As noted above, there are triable issues of material fact with respect to Lytel's defamation claims. Moreover, Lytel's third claim is not merely a defamation claim in disguise. In order to prevail on his intentional interference with prospective economic advantage claim, Lytel must plead and prove: (1) the existence of a valid contract or a business relationship between the plaintiff and a third party; (2) the defendant's knowledge of this contract or relationship; (3) the defendant's intentional acts designed to induce a breach of the contract or disruption of the relationship; (4) actual breach of the contract or disruption of the relationship; (5) resulting damage; and (6) that the defendant's interference was wrongful by some legal measure other than the fact of the interference itself. Farmers Insurance Exchange v. Zerin, 53 Cal.App.4th 445, 458 (1997); PMC, Inc. v. Saban Entertainment, Inc., 45 Cal.App.4th 579, 595 (1996); Della Penna v. Toyota Motor Sales, U.S.A., Inc., 11 Cal.4th 376, 393 (1995); PMC, 45 Cal.App.4th at 602-03.
Lytel's intentional interference claim, at its core, asserts that Simpson's conduct, which is not limited to her written statements, was designed to disrupt and did disrupt a valuable economic relationship that she knew existed between Lytel and Sun. The evidence needed to satisfy the different elements of this claim differs from and goes beyond that needed for Lytel's defamation claims. Accordingly, the Court concludes that the allegations of intentional interference are not embraced by Lytel's defamation claim.
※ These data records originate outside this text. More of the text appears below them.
(* ===== verification/AttachCodec.v ===== *)
(** * Attach protocol: encoder and decoder

    [jackin-protocol/src/attach.rs] from [PayloadCursor] to [encode_client],
    [encode_server], [decode_client] and [decode_server], the contextual
    control frames of [attach/contextual.rs], and the framed reader
    [read_framed_payload].

    [serde_json] is a parameter, through the class [SerdeJson]: [to_vec] may
    fail, and [from_slice] reads a value back.  [SerdeJsonLaw] states what the
    protocol relies on. *)

From stdpp Require Import base list strings.
From Stdlib Require Import ZArith Lia Strings.Byte.
From S2P Require Import Prelude AttachTypes.

Class SerdeJson (A : Type) := {
  to_vec : A → res bytes;
  from_slice : bytes → option A;
}.

Class SerdeJsonLaw (A : Type) `{SerdeJson A} :=
  from_slice_to_vec : ∀ (a : A) bs, to_vec a = Ok bs → from_slice bs = Some a.

(** ** The payload cursor *)

Record PayloadCursor := mk_cursor { payload : bytes; pos : nat }.

Definition new_cursor (bs : bytes) : PayloadCursor := mk_cursor bs 0.

Definition finished (c : PayloadCursor) : bool := (pos c =? length (payload c))%nat.

Definition read_u8 (field : string) (c : PayloadCursor) : res (byte * PayloadCursor) :=
  match payload c !! pos c with
  | Some value => Ok (value, mk_cursor (payload c) (S (pos c)))
  | None => bail_at "hello payload ended before {field}" field
  end.

Definition read_bytes (len : nat) (field : string) (c : PayloadCursor)
    : res (bytes * PayloadCursor) :=
  let end_ := (pos c + len)%nat in
  if U64_MAX <? Z.of_nat end_ then bail_at "hello {field} length overflow" field
  else if (end_ <=? length (payload c))%nat then
    Ok (take len (drop (pos c) (payload c)), mk_cursor (payload c) end_)
  else bail_at "hello {field} length {len} exceeds remaining payload {}" field.

Definition read_be (n : nat) (field : string) (c : PayloadCursor)
    : res (Z * PayloadCursor) :=
  '(bs, c) ← read_bytes n field c; Ok (from_be_bytes bs, c).

Definition read_u16 : string → PayloadCursor → res (Z * PayloadCursor) := read_be 2.
Definition read_u32 : string → PayloadCursor → res (Z * PayloadCursor) := read_be 4.
Definition read_u64 : string → PayloadCursor → res (Z * PayloadCursor) := read_be 8.

Definition read_string (len : nat) (field : string) (c : PayloadCursor)
    : res (string * PayloadCursor) :=
  '(bs, c) ← read_bytes len field c;
  match from_utf8 bs with
  | Some s => Ok (s, c)
  | None => bail_at "hello {field} is not valid UTF-8" field
  end.

Definition read_remaining (field : string) (c : PayloadCursor)
    : res (bytes * PayloadCursor) :=
  if (pos c <=? length (payload c))%nat then
    Ok (drop (pos c) (payload c), mk_cursor (payload c) (length (payload c)))
  else bail_at "hello payload ended before {field}" field.

(** ** Encoding *)

(** [payload.len() as u32] truncates; [to_be_bytes 4] takes the low 32 bits. *)
Definition encode (tag : byte) (p : bytes) : bytes :=
  tag :: to_be_bytes 4 (blen p) ++ p.

Definition bool_byte (b : bool) : byte := if b then x01 else x00.

Definition encode_file_export_start (s : FileExportStart) : res bytes :=
  let source := as_bytes (es_source_path s) in
  let name := as_bytes (es_file_name s) in
  _ ← assert_or_panic (negb (blen source =? 0));
  _ ← assert_or_panic (blen source <=? MAX_FILE_EXPORT_PATH_BYTES);
  _ ← assert_or_panic (negb (blen name =? 0));
  _ ← assert_or_panic (blen name <=? MAX_FILE_EXPORT_NAME_BYTES);
  Ok (encode TAG_FILE_EXPORT_START
        (to_be_bytes 8 (es_transfer_id s) ++ to_be_bytes 8 (es_size s)
         ++ to_be_bytes 2 (blen source) ++ to_be_bytes 2 (blen name)
         ++ [bool_byte (es_reveal_after_export s)]
         ++ [bool_byte (es_open_after_export s)] ++ source ++ name)).

Definition encode_file_export_chunk (c : FileExportChunk) : res bytes :=
  _ ← assert_or_panic (negb (blen (ec_bytes c) =? 0));
  _ ← assert_or_panic (blen (ec_bytes c) <=? MAX_FILE_EXPORT_CHUNK_BYTES);
  Ok (encode TAG_FILE_EXPORT_CHUNK
        (to_be_bytes 8 (ec_transfer_id c) ++ to_be_bytes 8 (ec_offset c) ++ ec_bytes c)).

Definition encode_file_export_end (e : FileExportEnd) : bytes :=
  encode TAG_FILE_EXPORT_END (to_be_bytes 8 (ee_transfer_id e) ++ ee_sha256 e).

Definition encode_response (r : AttachControlResponse) : bytes :=
  encode TAG_ATTACH_CONTROL_RESPONSE
    (to_be_bytes 8 (resp_request_id r)
     ++ [match resp_result r with
         | AttachControlResult.Success => x00
         | AttachControlResult.InvalidCorrelation => x01
         | AttachControlResult.Rejected => x02
         end]).

Definition encode_server (f : ServerFrame.t) : res bytes :=
  match f with
  | ServerFrame.Welcome n => Ok (encode TAG_WELCOME (to_be_bytes 4 n))
  | ServerFrame.Output bs => Ok (encode TAG_OUTPUT bs)
  | ServerFrame.SessionList bs => Ok (encode TAG_SESSION_LIST bs)
  | ServerFrame.Shutdown reason =>
      Ok (encode TAG_SHUTDOWN (as_bytes (default "" reason)))
  | ServerFrame.Bell => Ok (encode TAG_BELL [])
  | ServerFrame.HostOpenUrl url => Ok (encode TAG_HOST_OPEN_URL (as_bytes url))
  | ServerFrame.FileExportStart s => encode_file_export_start s
  | ServerFrame.FileExportChunk c => encode_file_export_chunk c
  | ServerFrame.FileExportEnd e => Ok (encode_file_export_end e)
  | ServerFrame.HostRevealPath p => Ok (encode TAG_HOST_REVEAL_PATH (as_bytes p))
  | ServerFrame.HostStageImageFromClipboardPath =>
      Ok (encode TAG_HOST_STAGE_IMAGE_FROM_CLIPBOARD_PATH [])
  | ServerFrame.HostPasteImageFromClipboard =>
      Ok (encode TAG_HOST_PASTE_IMAGE_FROM_CLIPBOARD [])
  | ServerFrame.HostStageImageFromClipboard =>
      Ok (encode TAG_HOST_STAGE_IMAGE_FROM_CLIPBOARD [])
  | ServerFrame.AttachControlResponse r => Ok (encode_response r)
  end.

Definition encode_clipboard_image_start (s : ClipboardImageStart) : res bytes :=
  _ ← assert_or_panic (0 <? is_size s);
  _ ← assert_or_panic (is_size s <=? MAX_CLIPBOARD_IMAGE_TRANSFER_BYTES);
  Ok (encode TAG_CLIPBOARD_IMAGE_START
        (to_be_bytes 8 (is_transfer_id s) ++ [ClipboardImageFormat.tag (is_format s)]
         ++ to_be_bytes 8 (is_size s))).

Definition encode_clipboard_image_chunk (c : ClipboardImageChunk) : res bytes :=
  _ ← assert_or_panic (negb (blen (ic_bytes c) =? 0));
  _ ← assert_or_panic (blen (ic_bytes c) <=? MAX_CLIPBOARD_IMAGE_CHUNK_BYTES);
  Ok (encode TAG_CLIPBOARD_IMAGE_CHUNK
        (to_be_bytes 8 (ic_transfer_id c) ++ to_be_bytes 8 (ic_offset c) ++ ic_bytes c)).

Definition encode_clipboard_image_end (e : ClipboardImageEnd) : bytes :=
  encode TAG_CLIPBOARD_IMAGE_END (to_be_bytes 8 (ie_transfer_id e) ++ ie_sha256 e).

Definition write_terminal_field (value : option string) (label : string) : res bytes :=
  let bs := as_bytes (default "" value) in
  if MAX_CLIENT_TERMINAL_FIELD <? blen bs
  then bail_at "hello terminal field {label} length {} exceeds cap {MAX_CLIENT_TERMINAL_FIELD}" label
  else if U16_MAX <? blen bs
  then bail_at "hello terminal field {label} exceeds u16::MAX bytes" label
  else Ok (to_be_bytes 2 (blen bs) ++ bs).

Definition write_color_field (color : option rgb) : bytes :=
  match color with
  | None => [x00]
  | Some (r, g, b) => [x01; r; g; b]
  end.

Definition override_byte (o : option bool) : byte :=
  match o with None => x00 | Some false => x01 | Some true => x02 end.

Definition image_override_byte (o : option ImageProtocolCapability.t) : byte :=
  match o with
  | None => x00
  | Some ImageProtocolCapability.Unsupported => x01
  | Some ImageProtocolCapability.Kitty => x02
  end.

Definition write_capability_overrides (o : AttachCapabilityOverrides) : bytes :=
  [override_byte (ov_pointer_shapes o); override_byte (ov_truecolor o);
   override_byte (ov_synchronized_output o); override_byte (ov_osc8_hyperlinks o);
   override_byte (ov_underline_style o); image_override_byte (ov_image_protocol o)].

Fixpoint encode_env (env : list (string * string)) : res bytes :=
  match env with
  | [] => Ok []
  | (key, value) :: env' =>
      let kb := as_bytes key in
      let vb := as_bytes value in
      _ ← ensure (blen kb <=? MAX_HELLO_ENV_KEY)
            "hello env key {key:?} length {} exceeds cap {MAX_HELLO_ENV_KEY}";
      _ ← ensure (blen vb <=? MAX_HELLO_ENV_VALUE)
            "hello env value for {key:?} length {} exceeds cap {MAX_HELLO_ENV_VALUE}";
      _ ← ensure (blen kb <=? U16_MAX)
            "hello env key {key:?} exceeds u16::MAX bytes on the wire";
      _ ← ensure (blen vb <=? U32_MAX)
            "hello env value for {key:?} exceeds u32::MAX bytes on the wire";
      rest ← encode_env env';
      Ok (to_be_bytes 2 (blen kb) ++ to_be_bytes 4 (blen vb) ++ kb ++ vb ++ rest)
  end.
Although the success of Lytel's intentional interference claim could depend, in part, on the success of his defamation claim — especially regarding the sixth element — his third claim for relief is not simply a disguised defamation claim, "artfully plead[ed] . . . to sound in other areas of tort." Cf. Vacker 841 F. Supp. at 315. Accordingly, the motion will be denied as to the third claim.
C. Intentional Infliction of Emotional Distress
The elements of the intentional infliction of emotional distress are "`(1) extreme and outrageous conduct by the defendant with the intention of causing, or reckless disregard of the probability of causing, emotional distress; (2) the plaintiff's suffering severe or extreme emotional distress; and (3) actual and proximate causation of the emotional distress by the defendant's outrageous conduct.'" Ess v. Eskaton Properties, Inc., 97 Cal.App.4th 120 (2002) (quoting Cervantez v. J.C. Penney Co. 24 Cal.3d 579, 593 (1979)).
The core of Lytel's intentional infliction of emotional distress is that Simpson's conduct, again not limited to her written statements, caused severe or extreme emotional distress to Lytel. The required evidentiary basis of this claim extends beyond the set of facts needed to prove defamation, even if certain facts are critical to both claims. The Court concludes that Lytel's intentional infliction of emotional distress claim is not merely a defamation claim in disguise. Moreover, as noted above, Simpson is not entitled to judgment on the defamation claims. Accordingly, the motion will be denied as to the fourth claim.
III. ORDER
Good cause therefore appearing, IT IS HEREBY ORDERED that the Simpson's for summary judgment is DENIED.